(** * passwordentropy.com: entropy, breach penalty and crack-time model

    A shallow embedding of [src/lib/calculations.ts].

    JavaScript numbers are modelled as the extended reals with a NaN:
    a finite double is the real it denotes.  Rounding, overflow to
    [Infinity] and the sign of zero are outside the model; NaN and the
    infinities are inside it, with the propagation rules ECMAScript
    gives them, because the code's comparisons and [Math.min] /
    [Math.max] treat them specially.  A theorem that gives a finite value
    in closed form where a double could overflow states the range in
    which it does not ([in_double_range]). *)

From Stdlib Require Import Reals Lra Lia ZArith List String Ascii Bool.
From Stdlib Require Import DecimalString.
From Stdlib Require DecimalPos DecimalZ.
Import ListNotations.

Local Open Scope R_scope.

(** ** Numbers *)

Module Js.

Inductive number : Type :=
| NaN
| NegInf
| Fin (r : R)
| PosInf.

(** [number | undefined], as in [entropy?: number]. *)
Definition optnum : Type := option number.
Definition undefined : optnum := None.

(** ToNumber on [number | undefined]: [undefined] becomes NaN. *)
Definition ToNumber (v : optnum) : number :=
  match v with
  | None => NaN
  | Some x => x
  end.

Definition Rltb (x y : R) : bool := if Rlt_dec x y then true else false.
Definition Reqb (x y : R) : bool := if Req_dec_T x y then true else false.

(** [x < y] *)
Definition lt (x y : number) : bool :=
  match x, y with
  | NaN, _ | _, NaN => false
  | _, NegInf => false
  | NegInf, _ => true
  | PosInf, _ => false
  | Fin _, PosInf => true
  | Fin a, Fin b => Rltb a b
  end.

(** [x === y] on numbers *)
Definition eq (x y : number) : bool :=
  match x, y with
  | NegInf, NegInf => true
  | PosInf, PosInf => true
  | Fin a, Fin b => Reqb a b
  | _, _ => false
  end.

(** [x > y], [x <= y], [x >= y] *)
Definition gt (x y : number) : bool := lt y x.
Definition le (x y : number) : bool := lt x y || eq x y.
Definition ge (x y : number) : bool := le y x.

(** [x === y] where either side may be [undefined] *)
Definition strict_eq (x y : optnum) : bool :=
  match x, y with
  | None, None => true
  | Some a, Some b => eq a b
  | _, _ => false
  end.

(** Sign of a number that is neither NaN nor zero. *)
Definition is_neg (x : number) : bool := lt x (Fin 0).
Definition is_zero (x : number) : bool := eq x (Fin 0).
Definition signed_inf (negative : bool) : number :=
  if negative then NegInf else PosInf.

(** [x * y] *)
Definition mul (x y : number) : number :=
  match x, y with
  | NaN, _ | _, NaN => NaN
  | Fin a, Fin b => Fin (a * b)
  | _, _ =>
      if is_zero x || is_zero y then NaN
      else signed_inf (xorb (is_neg x) (is_neg y))
  end.

(** [x / y] *)
Definition div (x y : number) : number :=
  match x, y with
  | NaN, _ | _, NaN => NaN
  | Fin a, Fin b =>
      if Reqb b 0 then
        if Reqb a 0 then NaN else signed_inf (Rltb a 0)
      else Fin (a / b)
  | Fin _, _ => Fin 0
  | _, Fin _ => signed_inf (xorb (is_neg x) (is_neg y))
  | _, _ => NaN
  end.

(** [Math.min(x, y)] and [Math.max(x, y)]: NaN if either is NaN. *)
Definition min2 (x y : number) : number :=
  match x, y with
  | NaN, _ | _, NaN => NaN
  | _, _ => if lt y x then y else x
  end.

Definition max2 (x y : number) : number :=
  match x, y with
  | NaN, _ | _, NaN => NaN
  | _, _ => if lt x y then y else x
  end.

(** [Math.min(x, y, z)] *)
Definition min3 (x y z : number) : number := min2 (min2 x y) z.

(** [Math.log2(x)] *)
Definition log2 (x : number) : number :=
  match x with
  | NaN | NegInf => NaN
  | PosInf => PosInf
  | Fin a =>
      if Rltb a 0 then NaN
      else if Reqb a 0 then NegInf
      else Fin (ln a / ln 2)
  end.

(** Whether a real is an integer, and whether it is an odd one. *)
Definition is_int (y : R) : bool := Reqb (IZR (Int_part y)) y.
Definition is_odd_int (y : R) : bool := is_int y && Z.odd (Int_part y).

(** [Math.pow(x, y)], following Number::exponentiate. *)
Definition pow (x y : number) : number :=
  match y with
  | NaN => NaN
  | PosInf =>
      match x with
      | NaN => NaN
      | NegInf | PosInf => PosInf
      | Fin a =>
          if Rltb 1 (Rabs a) then PosInf
          else if Reqb (Rabs a) 1 then NaN
          else Fin 0
      end
  | NegInf =>
      match x with
      | NaN => NaN
      | NegInf | PosInf => Fin 0
      | Fin a =>
          if Rltb 1 (Rabs a) then Fin 0
          else if Reqb (Rabs a) 1 then NaN
          else PosInf
      end
  | Fin b =>
      if Reqb b 0 then Fin 1
      else
        match x with
        | NaN => NaN
        | PosInf => if Rltb 0 b then PosInf else Fin 0
        | NegInf =>
            if Rltb 0 b then (if is_odd_int b then NegInf else PosInf)
            else Fin 0
        | Fin a =>
            if Reqb a 0 then (if Rltb 0 b then Fin 0 else PosInf)
            else if Rltb a 0 then
              (if is_int b then Fin (powerRZ a (Int_part b)) else NaN)
            else Fin (Rpower a b)
        end
  end.

(** [Math.round(x)]: the integer nearest to [x], ties towards +Infinity. *)
Definition round (x : R) : Z := Int_part (x + / 2).

End Js.

Import Js.

(** ** Number-to-string conversions used by the formatting code *)

Definition decimal (z : Z) : string := NilZero.string_of_int (Z.to_int z).

(** [String(x)] for a number whose value is an integer below 1e21 in
    magnitude (the only numbers the template literals below print). *)
Definition Number_toString (x : number) : string :=
  match x with
  | NaN => "NaN"
  | PosInf => "Infinity"
  | NegInf => "-Infinity"
  | Fin r => decimal (Int_part r)
  end.

(** [Math.round(x)] *)
Definition Math_round (x : number) : number :=
  match x with
  | Fin r => Fin (IZR (Js.round r))
  | _ => x
  end.

(** [x.toFixed(0)], for |x| < 1e21: nearest integer, ties away from zero. *)
Definition toFixed0 (x : number) : string :=
  match x with
  | Fin r =>
      if Rltb r 0 then ("-" ++ decimal (Js.round (- r)))%string
      else decimal (Js.round r)
  | _ => Number_toString x
  end.

(** [x.toFixed(1)], for |x| < 1e21.  The digit is that of the real [x]:
    where [x] is a decimal tie that no double represents (1.15), the code
    prints the digit of the nearest double. *)
Definition fixed1_digits (n : Z) : string :=
  (decimal (n / 10) ++ "." ++ decimal (n mod 10))%string.

Definition toFixed1 (x : number) : string :=
  match x with
  | Fin r =>
      if Rltb r 0 then ("-" ++ fixed1_digits (Js.round (- r * 10)))%string
      else fixed1_digits (Js.round (r * 10))
  | _ => Number_toString x
  end.

(** ** Property lookup on an object literal

    [obj[key]] on a [Record<string, number>] literal yields the own
    property when there is one, a member of [Object.prototype] when the
    key names one, and [undefined] otherwise. *)

Inductive value : Type :=
| VUndefined
| VNumber (x : number)
| VObject.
══════════
» Problem to solve
Reproduce every line above containing "where".

» Solution to this exercise
    in closed form where a double could overflow states the range in
(** [x === y] where either side may be [undefined] *)
    where [x] is a decimal tie that no double represents (1.15), the code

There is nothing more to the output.